Cplant Release 0.2 Notes
Cplant Release 0.2 Notes
This release of Cplant software makes significant steps toward
providing a more stable system. Application load is more reliable and
tests have demonstrated the ability to consistently load applications
all available 350 nodes. Application message passing is also more
reliable, and several communication intensive benchmark codes have
been able to run successfully on 256 nodes (the largest power of two).
This release of software was used to achieve 125.2 GFLOPS on the
MPLINPACK benchmark running on 350 Cplant nodes. This performance
mark would have ranked Cplant in 53rd place on the June 1999 Top 500
list had the results been obtained in time for consideration.
Demonstration of this level of performance on a significant number of
nodes make Cplant unmatched in the world of Linux clusters.

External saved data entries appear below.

(** A round after which the loop goes on. *)
Definition continues (r : Round) : bool :=
  rCont r && negb (isLastPage (rPage r)).

Section Pages.
Context {S : Type}.
Variable conn : Conn.
Variable op : ListOp.
Variable fn : PageFn S.

(** The body of every generated function, with [fuel] bounding the
    iterations of its [for] loop; [None] is "still looping".  The
    function returns the error (nil is [None]), the input as the caller
    sees it afterwards (the loop writes [input.NextMarker]), the callback
    state and the events. *)
Fixpoint listPages (fuel : nat) (input : ListInput) (s : S) (h : list Event)
  : option (option error * ListInput * S * list Event) :=
  match fuel with
  | O => None
  | Datatypes.S fuel' =>
      match conn h op input with
      | inr err =>
          Some (Some (awserr err), input, s, h ++ [EvCall op input (inr err)])
      | inl output =>
          let h1 := h ++ [EvCall op input (inl output)] in
          let lastPage := isLastPage output in
          let (cont, s') := fn output lastPage s in
          let h2 := h1 ++ [EvFn output lastPage cont] in
          if negb cont || lastPage then Some (None, input, s', h2)
          else listPages fuel' (setNextMarker input (NextMarker output)) s' h2
      end
  end.

(** The rounds are those of a run from [input], [s] and [h]: each page is
    the answer of the service to the request of its round, each answer of
    the callback is the one it gives on that page, and each round starts
    from the marker, the callback state and the history that the round
    before it left. *)
Fixpoint played (rounds : list Round) (input : ListInput) (s : S) (h : list Event)
  : Prop :=
  match rounds with
  | [] => True
  | r :: rest =>
      rInput r = input
      /\ conn h op input = inl (rPage r)
      /\ fst (fn (rPage r) (isLastPage (rPage r)) s) = rCont r
      /\ played rest (setNextMarker input (NextMarker (rPage r)))
            (snd (fn (rPage r) (isLastPage (rPage r)) s))
            (h ++ roundEvents op r)
  end.

(** The callback state after the rounds: the callback ran once on the
    page of each, in order. *)
Fixpoint stateAfter (rounds : list Round) (s : S) : S :=
  match rounds with
  | [] => s
  | r :: rest => stateAfter rest (snd (fn (rPage r) (isLastPage (rPage r)) s))
  end.
End Pages.

(** The input after rounds that the loop went on from: each of them ends
    with [input.NextMarker = output.NextMarker]. *)
Fixpoint inputAfter (rounds : list Round) (input : ListInput) : ListInput :=
  match rounds with
  | [] => input
  | r :: rest => inputAfter rest (setNextMarker input (NextMarker (rPage r)))
  end.

Definition listByteMatchSetsPages {S} conn := @listPages S conn ListByteMatchSets.
Definition listGeoMatchSetsPages {S} conn := @listPages S conn ListGeoMatchSets.
Definition listIPSetsPages {S} conn := @listPages S conn ListIPSets.
Definition listRateBasedRulesPages {S} conn := @listPages S conn ListRateBasedRules.
Definition listRegexMatchSetsPages {S} conn := @listPages S conn ListRegexMatchSets.
Definition listRegexPatternSetsPages {S} conn := @listPages S conn ListRegexPatternSets.
Definition listRuleGroupsPages {S} conn := @listPages S conn ListRuleGroups.
Definition listRulesPages {S} conn := @listPages S conn ListRules.
Definition listSizeConstraintSetsPages {S} conn := @listPages S conn ListSizeConstraintSets.
Definition listSqlInjectionMatchSetsPages {S} conn := @listPages S conn ListSqlInjectionMatchSets.
Definition listWebACLsPages {S} conn := @listPages S conn ListWebACLs.
Definition listXssMatchSetsPages {S} conn := @listPages S conn ListXssMatchSets.

(** A service that answers its k-th call with the k-th entry of a script,
    and with an empty last page once the script is used up. *)
Definition callsIn (h : list Event) : nat :=
  length (List.filter (fun e => match e with EvCall _ _ _ => true | _ => false end) h).

Definition scripted (script : list (ListOutput + AwsError)) : Conn :=
  fun h _ _ =>
    nth (callsIn h) script (inl {| Items := []; NextMarker := None |}).

(** Two pages of web ACLs, and a callback that collects the items of
    every page and always asks for more. *)
Definition somePages : list (ListOutput + AwsError) :=
  [ inl {| Items := [ {| ItemId := "a1"; ItemName := "first" |} ];
           NextMarker := Some "m1" |};
    inl {| Items := [ {| ItemId := "a2"; ItemName := "second" |} ];
           NextMarker := None |} ].

Definition collect : PageFn (list SummaryItem) :=
  fun output _ acc => (true, acc ++ Items output).

(** A callback that keeps the items of the page it is given and asks
    for no more. *)
Definition firstPageOnly : PageFn (list SummaryItem) :=
  fun output _ acc => (false, acc ++ Items output).

(** A callback that asks for more as many times as its state says, and
    then stops. *)
Definition countdown : PageFn nat :=
  fun _ _ k => (negb (Nat.eqb k 0), Nat.pred k).

(** A service whose listing never ends: every answer announces a next
    page. *)
Definition endless : Conn :=
  fun _ _ _ => inl {| Items := []; NextMarker := Some "more" |}.

Definition throttled : AwsError :=
  {| Code := "WAFInternalErrorException"; Message := "try again" |}.
(** * ethtool-exporter: a shallow embedding of the EEPROM acquisition engine

    The development follows [module-eeprom.go] (socket, device handle,
    EEPROM reads, diagnostic decoder, field registry, serial-keyed cache)
    and [ethtool-exporter.go] (interface discovery, the partitions of
    [DiscoverAndCollect], serial collector, metric emitter and
    line-protocol encoder).  The goroutines that [DiscoverAndCollect]
    starts when there are several partitions are not modelled.

    Conventions.
    - Go's [uint32], [int] and [rune] values are integers in [Z]; where the
      source relies on 32-bit wrap-around the reduction [wrap32] is written
      out.
    - EEPROM bytes are [Byte.byte]; Go strings are [string] (sequences of
      bytes), and [for _, r := range s] goes through the UTF-8 decoder
      [runes].
    - A Go slice is a window on a backing array ([slice]); re-slicing is
      bounded by the capacity, indexing and [range] by the length.
    - A function returning [(T, error)] is a computation in [M T]: it
      threads the process state [World] and ends in [Ok], in [Err] (the
      non-nil error) or in [Panic] (a run-time panic).
    - The operating system and the parts of Go's library the code calls
      are the fields of a [Platform]. *)

From Stdlib Require Import ZArith Lia Bool Ascii String Strings.Byte List Uint63.
From Corelib Require Import PrimFloat.
From stdpp Require Import gmap strings list pretty sorting.

Local Open Scope string_scope.
Local Open Scope Z_scope.

(** ** Integers, bytes and strings *)

Definition wrap32 (z : Z) : Z := z mod 2 ^ 32.

Definition is_uint32 (z : Z) : Prop := 0 <= z < 2 ^ 32.

Definition byte_val (b : byte) : Z := Z.of_N (Byte.to_N b).

Definition byte_of_Z (z : Z) : byte :=
  match Byte.of_N (Z.to_N (z mod 256)) with
  | Some b => b
  | None => x00
  end.

Definition string_bytes (s : string) : list byte := list_byte_of_string s.

(** [fmt.Sprintf("%v", n)] and ["%d"] on an integer. *)
Definition fmt_d (n : Z) : string := pretty n.

Definition hex_digit (d : Z) : ascii :=
  ascii_of_nat (Z.to_nat (if d <? 10 then 48 + d else 87 + d)).

(** [fmt.Sprintf("%02x", b)] on a byte. *)
Definition fmt_02x (b : byte) : string :=
  String (hex_digit (byte_val b / 16))
         (String (hex_digit (byte_val b mod 16)) EmptyString).

Definition LF : string := String (ascii_of_nat 10) EmptyString.

(** UTF-8 encoding of one rune, as [string([]rune)] does it.  Surrogates
    and values beyond U+10FFFF become U+FFFD. *)
Definition chr (z : Z) : ascii := ascii_of_byte (byte_of_Z z).

Definition RuneError : Z := 0xFFFD.

Definition encode_rune (r : Z) : list ascii :=
  if (r <? 0) || (0x10FFFF <? r) || ((0xD800 <=? r) && (r <=? 0xDFFF)) then
    [chr 0xEF; chr 0xBF; chr 0xBD]
  else if r <? 0x80 then [chr r]
  else if r <? 0x800 then
    [chr (Z.lor 0xC0 (Z.shiftr r 6)); chr (Z.lor 0x80 (Z.land r 0x3F))]
  else if r <? 0x10000 then
    [chr (Z.lor 0xE0 (Z.shiftr r 12));
     chr (Z.lor 0x80 (Z.land (Z.shiftr r 6) 0x3F));
     chr (Z.lor 0x80 (Z.land r 0x3F))]
  else
    [chr (Z.lor 0xF0 (Z.shiftr r 18));
     chr (Z.lor 0x80 (Z.land (Z.shiftr r 12) 0x3F));
     chr (Z.lor 0x80 (Z.land (Z.shiftr r 6) 0x3F));
     chr (Z.lor 0x80 (Z.land r 0x3F))].

Definition string_of_runes (rs : list Z) : string :=
  string_of_list_ascii (concat (map encode_rune rs)).

Definition code (a : ascii) : Z := Z.of_N (N_of_ascii a).

Definition is_cont (b : Z) : bool := (0x80 <=? b) && (b <=? 0xBF).

(** The runes [range] yields over the bytes of a string: a well-formed
    UTF-8 sequence gives its code point, anything else gives [RuneError]
    and consumes one byte. *)
Fixpoint decode_runes (s : list ascii) : list Z :=
  match s with
  | [] => []
  | a0 :: t0 =>
    let b0 := code a0 in
    if b0 <? 0x80 then b0 :: decode_runes t0
    else
      match t0 with
      | a1 :: t1 =>
        let b1 := code a1 in
        if (0xC2 <=? b0) && (b0 <=? 0xDF) then
          if is_cont b1
          then Z.lor (Z.shiftl (Z.land b0 0x1F) 6) (Z.land b1 0x3F) :: decode_runes t1
          else RuneError :: decode_runes t0
        else
          match t1 with
          | a2 :: t2 =>
            let b2 := code a2 in
            if (0xE0 <=? b0) && (b0 <=? 0xEF) then
              if ((if b0 =? 0xE0 then 0xA0 else 0x80) <=? b1)
                 && (b1 <=? (if b0 =? 0xED then 0x9F else 0xBF))
                 && is_cont b2
              then Z.lor (Z.shiftl (Z.land b0 0x0F) 12)
                     (Z.lor (Z.shiftl (Z.land b1 0x3F) 6) (Z.land b2 0x3F))
                   :: decode_runes t2
              else RuneError :: decode_runes t0
            else
              match t2 with
              | a3 :: t3 =>
                let b3 := code a3 in
                if (0xF0 <=? b0) && (b0 <=? 0xF4)
                   && ((if b0 =? 0xF0 then 0x90 else 0x80) <=? b1)
                   && (b1 <=? (if b0 =? 0xF4 then 0x8F else 0xBF))
                   && is_cont b2 && is_cont b3
                then Z.lor (Z.shiftl (Z.land b0 0x07) 18)
                       (Z.lor (Z.shiftl (Z.land b1 0x3F) 12)
                          (Z.lor (Z.shiftl (Z.land b2 0x3F) 6) (Z.land b3 0x3F)))
                     :: decode_runes t3
                else RuneError :: decode_runes t0
              | [] => RuneError :: decode_runes t0
              end
          | [] => RuneError :: decode_runes t0
          end
      | [] => [RuneError]
      end
  end.

Definition runes (s : string) : list Z := decode_runes (list_ascii_of_string s).

(** ** Slices *)

(** [sl_arr] is the backing array from the slice's first element to its
    capacity; the slice proper is its first [sl_len] elements. *)
Record slice := Slice { sl_arr : list byte; sl_len : Z }.

Definition nil_slice : slice := Slice [] 0.

Definition cap (s : slice) : Z := Z.of_nat (length (sl_arr s)).

Definition elems (s : slice) : list byte := take (Z.to_nat (sl_len s)) (sl_arr s).

(** [s[lo:hi]]: [None] stands for the run-time panic "slice bounds out of
    range", raised unless [0 <= lo <= hi <= cap(s)]. *)
Definition reslice (s : slice) (lo hi : Z) : option slice :=
  if (0 <=? lo) && (lo <=? hi) && (hi <=? cap s)
  then Some (Slice (drop (Z.to_nat lo) (sl_arr s)) (hi - lo))
  else None.

(** [s[i]]: [None] stands for "index out of range". *)
Definition index (s : slice) (i : Z) : option byte :=
  if (0 <=? i) && (i <? sl_len s) then sl_arr s !! Z.to_nat i else None.

(** ** Errors, outcomes and the process state *)

Inductive error :=
| Errno (n : Z)              (* a [syscall.Errno] *)
| errorString (s : string).  (* [errors.New], [fmt.Errorf] *)

Inductive res (A : Type) :=
| Ok (a : A)
| Err (e : error)
| Panic (msg : string).
Arguments Ok {A} a.
Arguments Err {A} e.
Arguments Panic {A} msg.

Definition res_bind {A B} (r : res A) (k : A -> res B) : res B :=
  match r with
  | Ok a => k a
  | Err e => Err e
  | Panic m => Panic m
  end.

Definition or_panic {A} (o : option A) (msg : string) : res A :=
  match o with
  | Some a => Ok a
  | None => Panic msg
  end.

Definition IFNAMSIZ : Z := 16.

(** The [SIOCETHTOOL] requests the program issues. *)
Inductive ioctl_req :=
| GMODULEINFO (ifname : list byte)
| GMODULEEEPROM (ifname : list byte) (offset len : Z).

(** What lies outside the repository: the kernel behind the socket and
    ioctl system calls, with a state of its own, and the library functions
    [math.Log10], [syscall.Errno.Error] and the ["%.Nf"] verb of [fmt]. *)
Record Platform := {
  kstate : Type;
  unix_Socket : kstate -> (Z + Z) * kstate;
  ioctl_GMODULEINFO : kstate -> Z -> list byte -> (Z + Z * Z) * kstate;
  ioctl_GMODULEEEPROM : kstate -> Z -> list byte -> Z -> Z -> (Z + list byte) * kstate;
  math_Log10 : float -> float;
  errno_text : Z -> string;
  fmt_f : nat -> float -> string
}.

Record TranscieverDiagnostics := {
  temperature_C : float;
  voltage_V : float;
  bias_mA : float;
  transmit_mW : float;
  receive_mW : float;
  transmit_dBm : float;
  receive_dBm : float
}.

Record EthToolModule := {
  ifname : list byte;
  tpe : Z;
  eeprom_len : Z
}.

(** The package-level variables [ethtool_socket] and [moduleCache], the
    kernel, and the log of the ioctls issued so far. *)
Record World (P : Platform) := {
  kern : kstate P;
  ethtool_socket : Z;
  ioctls : list ioctl_req;
  moduleCache : gmap string (gmap string string)
}.
Arguments kern {P} w.
Arguments ethtool_socket {P} w.
Arguments ioctls {P} w.
Arguments moduleCache {P} w.

Definition M (P : Platform) (A : Type) : Type := World P -> res A * World P.

Definition ret {P A} (a : A) : M P A := fun w => (Ok a, w).

Definition throw {P A} (e : error) : M P A := fun w => (Err e, w).

Definition lift {P A} (r : res A) : M P A := fun w => (r, w).

Definition bind {P A B} (m : M P A) (k : A -> M P B) : M P B :=
  fun w =>
    match m w with
    | (Ok a, w') => k a w'
    | (Err e, w') => (Err e, w')
    | (Panic msg, w') => (Panic msg, w')
    end.

Notation "'let*' x := m 'in' k" := (bind m (fun x => k))
  (at level 10, x name, m at level 100, k at level 200).

Notation "'let?' x := r 'in' k" := (res_bind r (fun x => k))
  (at level 10, x name, r at level 100, k at level 200).

(** ** module-eeprom.go: the device handle *)

Section Engine.
Context {P : Platform}.

Definition set_kern (k : kstate P) (w : World P) : World P :=
  {| kern := k; ethtool_socket := ethtool_socket w;
     ioctls := ioctls w; moduleCache := moduleCache w |}.

Definition set_socket (fd : Z) (w : World P) : World P :=
  {| kern := kern w; ethtool_socket := fd;
     ioctls := ioctls w; moduleCache := moduleCache w |}.

Definition log_ioctl (r : ioctl_req) (w : World P) : World P :=
  {| kern := kern w; ethtool_socket := ethtool_socket w;
     ioctls := ioctls w ++ [r]; moduleCache := moduleCache w |}.

Definition set_cache (c : gmap string (gmap string string)) (w : World P) : World P :=
  {| kern := kern w; ethtool_socket := ethtool_socket w;
     ioctls := ioctls w; moduleCache := c |}.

The public URL for Cplant is
http://www.cs.sandia.gov
. For information on using the machine, the internal URL is
http://sc.sandia.gov
.
Highlights
- Increased message passing reliability
- Increased application load reliability
- New showmesh tool for scalable compute node status information
- Backtrace for faulting processes
- Support for executables that don't fit in RAM disk
- Compile environment changed to support release updates
- Exit value of yod indicates success/failure of the application
- Increased fault tolerance of the runtime environment
Bug Fixes
- Unreliable message passing
- MPI communication errors (hung nodes, data corruption)
- Application load errors (unsuccessful loads, hung nodes)
- Unreliable job loading
- Uncommunicative PCT
- Limitation on number of open files
- stat(), fstat() problem fixed
- Multiply defined symbols with C++ compiler
System Software Developer Tests
- NAS Parallel Benchmarks version 2.3 Class B up to 324 nodes
- MPLinpack benchmark on 350 nodes
- Application tests on 128 nodes
Application Tests
- MPI Communication tests
- Parallel "Hello, world"
- Ping pong
- Repeated broadcast
- Sparse matrix-vector multiply
- Molecular dynamics exchange
- Application libraries
- BLAS
- LAPACK
- SCALAPACK
- Aztec
- Applications
Changes Since Release 0.1
- Regression tests
- Fix to yod to handle process death in the middle of an I/O operation
gracefully
- Yod -help fix
- PCT ignores load msg when it's already running a process
- Global log file for yod jobs
- Documentation on how to build a Cplant
- Documentation on the configuration management system
- Support for executables which don't fit in RAM disk
- Administrator's guide to load utitlites and daemons
- Cplant web pages added to repository
- Pingd doesn't need a '-l' flag
- Portal process ids
- No portal-specific system calls
- Bebopd yields after a polling cycle
- Portal process cleanup enhanced
- Documentation on how to map myrinet
- Bebopd rereads site file on SIGHUP
- Yod's exit value now indicates success/failure of the app
- Fixed stat() error
- Fixed cwd problem
- Improved error reporting in ptldebug
- Reorganization of the PCT for debugging
- Myrinet route verification tool
- Myrinet route verification tool documentation
- Configuration tool support for AS1200
- Server library times out instead of blocking
- Increased number of buffers in rtscts module
- New, scalable showmesh tool for cluster status
Overview of Cplant Software
- High-performance messages passing system
This includes an MPI library that takes advantage of the Portals
library ported from the Tflops Puma system. Also included is a
device driver and interface card control program that lets
Portals use the Myrinet network.
- Cross-compile environment
A set of scripts that runs under DEC Unix and allows a user to
build Fortran and C programs using the advanced DEC tools. The
resulting binaries can then be run under Linux on Cplant.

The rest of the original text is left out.